Given the amazing strength in the US dollar over the last six months, the lack of momentum in US (or Chinese) economic data and the effects of the oil crash still lingering, one thing virtually no one is predicting is any kind of comeback for the commodities market.
Andrew Thrasher, who studies price rather than macroeconomics, had the below remarks and chart in his weekly roundup this morning:
One way we can chart inflation is through the relationship between commodities and Treasury’s.
If commodity prices are rising at a faster pace than bonds, then it’s believed that inflation is also on the rise. As you can see from the ratio chart below, commodities have been under-performing the 10-year Treasury bond since early 2014, However, it seems we may be seeing a possible double bottom in this relationship, which would favor commodities over Treasury’s. At the same time momentum via the Relative Strength Index (RSI) is creating a positive divergence by putting in a higher low.

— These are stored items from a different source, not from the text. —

(* ===== verification/TxSerializer.v ===== *)
(** * Hot row protection

    [go/vt/vttablet/tabletserver/txserializer/tx_serializer.go]: transactions on the same
    row range queue up.  The code holds a mutex except while it waits for a slot, so a
    transaction is a sequence of atomic steps; the steps of all transactions interleave in
    the relation [tx_step].  The queues are a store with pointers: a waiting transaction keeps
    its queue while the map may change.  Of the messages only the
    keys they show are modelled; which waiting transaction gets a free slot first is left open. *)

From S2P Require Import Prelude GoStd LruCache Consolidator TabletEnv.

(** ** Keys in messages *)

(** [strings.Index]. *)
Fixpoint Index (sub s : list byte) : Z :=
  if strings.strip_prefix sub s is Some _ then 0
  else
    match s with
    | [] => -1
    | _ :: s => let r := Index sub s in if r <? 0 then -1 else r + 1
    end.

Definition where_word : list byte := bs "where".
Definition redacted : list byte := bs "... [REDACTED]".

(** [sanitizeKey]; [ToLower] is [strings.ToLower], which maps letters of any script. *)
Definition sanitizeKey (ToLower : list byte -> list byte) (key : list byte) : outcome (list byte) :=
  let whereLoc := Index where_word (ToLower key) in
  if negb (whereLoc =? -1) then
    p ← slice key 0 whereLoc;
    Ret (p ++ redacted)
  else Ret key.

(** An ASCII character in lower case. *)
Definition lower (b : byte) : byte := if (65 <=? b2z b) && (b2z b <=? 90) then z2b (b2z b + 32) else b.

Definition ascii (s : list byte) : Prop := Forall (fun b => b2z b < 128) s.

(** [key] has the word [where], in any case, right after [p]. *)
Definition where_at (key p : list byte) : Prop := exists w rest, key = p ++ w ++ rest /\ lower <$> w = where_word.

Lemma strip_prefix_Some p s r : strings.strip_prefix p s = Some r <-> s = p ++ r.
Proof.
  revert s. induction p as [|a p IH]; intros s; cbn; [split; [by intros [= ->]|by intros ->]|].
  destruct s as [|c s]; [done|]. destruct (decide (a = c)) as [->|Hne].
  - rewrite IH. split; [by intros ->|by intros [= ->]].
  - split; [done|]. intros [= -> _]. done.
Qed.
(* ===== verification/Ccl.v ===== *)
(** * Concurrency control by rule

    [go/vt/vttablet/tabletserver/ccl/concurrency_controller.go] and the check of its arguments in
    [go/vt/vttablet/tabletserver/action_builtin.go]: queries that match a rule queue up.  A query first gets the
    queue of its rule and then waits in it; both hold a mutex, except while the query waits for
    a slot, so a query is a sequence of atomic steps that interleave with those of the others in
    the relation [ccl_step].  Queues are objects in a store: a query keeps the queue it got even when the map
    has dropped or replaced it.  Of log messages nothing is modelled. *)

From S2P Require Import Prelude GoStd LruCache Consolidator TabletEnv TxSerializer.

(** ** The code *)

(** The check of [ConcurrencyControlActionArgs.Parse]. *)
Definition args_valid (maxQueueSize maxConcurrency : Z) : bool :=
  (maxQueueSize =? 0) || ((0 <? maxConcurrency) && (maxConcurrency <=? maxQueueSize)).

(** The channel of a waiting query: its owner has not reached the [select] yet, is ready to send,
    or has closed the channel. *)
Inductive chan_state := NotReady | Sending | Closed.

(** [Queue]; the channels in [waitingRequest] are numbers, with what is known of them in [Q_chans]. *)
Record Queue := {
  Q_key : list byte;
  Q_maxQueueSize : Z;
  Q_maxConcurrency : Z;
  Q_size : Z;
  Q_count : Z;
  Q_max : Z;
  onTheFlySize : Z;
  waitingRequest : list nat;
  Q_chans : gmap nat chan_state;
  Q_nextchan : nat
}.

(** [ConcurrencyController], the mutable fields; the counters are those of hot row protection. *)
Record ConcurrencyController := {
  ccl_cache : ConsolidatorCache;
  ccl_stats : tx_stats;
  ccl_queues : gmap (list byte) nat;
  ccl_heap : gmap nat Queue;
  ccl_next : nat;
  ccl_globalSize : Z
}.

Definition NewConcurrencyController (combined : bool) : ConcurrencyController :=
  let c := NewCountersWithSingleLabel combined in
  {| ccl_cache := NewConsolidatorCache 1000;
     ccl_stats := {| waits := c; waitsDryRun := c; queueExceeded := c; queueExceededDryRun := c;
                     globalQueueExceeded := 0; globalQueueExceededDryRun := 0 |};
     ccl_queues := ∅; ccl_heap := ∅; ccl_next := 0; ccl_globalSize := 0 |}.

(** [newQueue]. *)
Definition newQueue (key : list byte) (maxQueueSize maxConcurrency : Z) : Queue :=
  {| Q_key := key; Q_maxQueueSize := maxQueueSize; Q_maxConcurrency := maxConcurrency; Q_size := 0; Q_count := 0;
     Q_max := 0; onTheFlySize := 0; waitingRequest := []; Q_chans := ∅; Q_nextchan := 0 |}.

(** Updates of single parts. *)
Definition with_waiting (fly : Z) (ws : list nat) (chans : gmap nat chan_state) (qu : Queue) : Queue :=
  {| Q_key := Q_key qu; Q_maxQueueSize := Q_maxQueueSize qu; Q_maxConcurrency := Q_maxConcurrency qu; Q_size := Q_size qu;
     Q_count := Q_count qu; Q_max := Q_max qu; onTheFlySize := fly; waitingRequest := ws; Q_chans := chans;
     Q_nextchan := Q_nextchan qu |}.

I’ll be watching to see if the ratio between $CRB and $UST is able to break above its prior high at 1.80. If this happens then we may begin seeing signs of inflation re-introducing itself. What would cause this? That’s not my concern nor on my radar. All I know is this setup may turn to be bullish for commodities after the terrible performance they have had over the last year.
Josh here – It would be both hilarious and par for the course to see a major breakout for commodities right now. With disinflation being the Fear du Jour and the whole world busy hedging against the strengthening dollar, this would literally be the last thing anyone expects.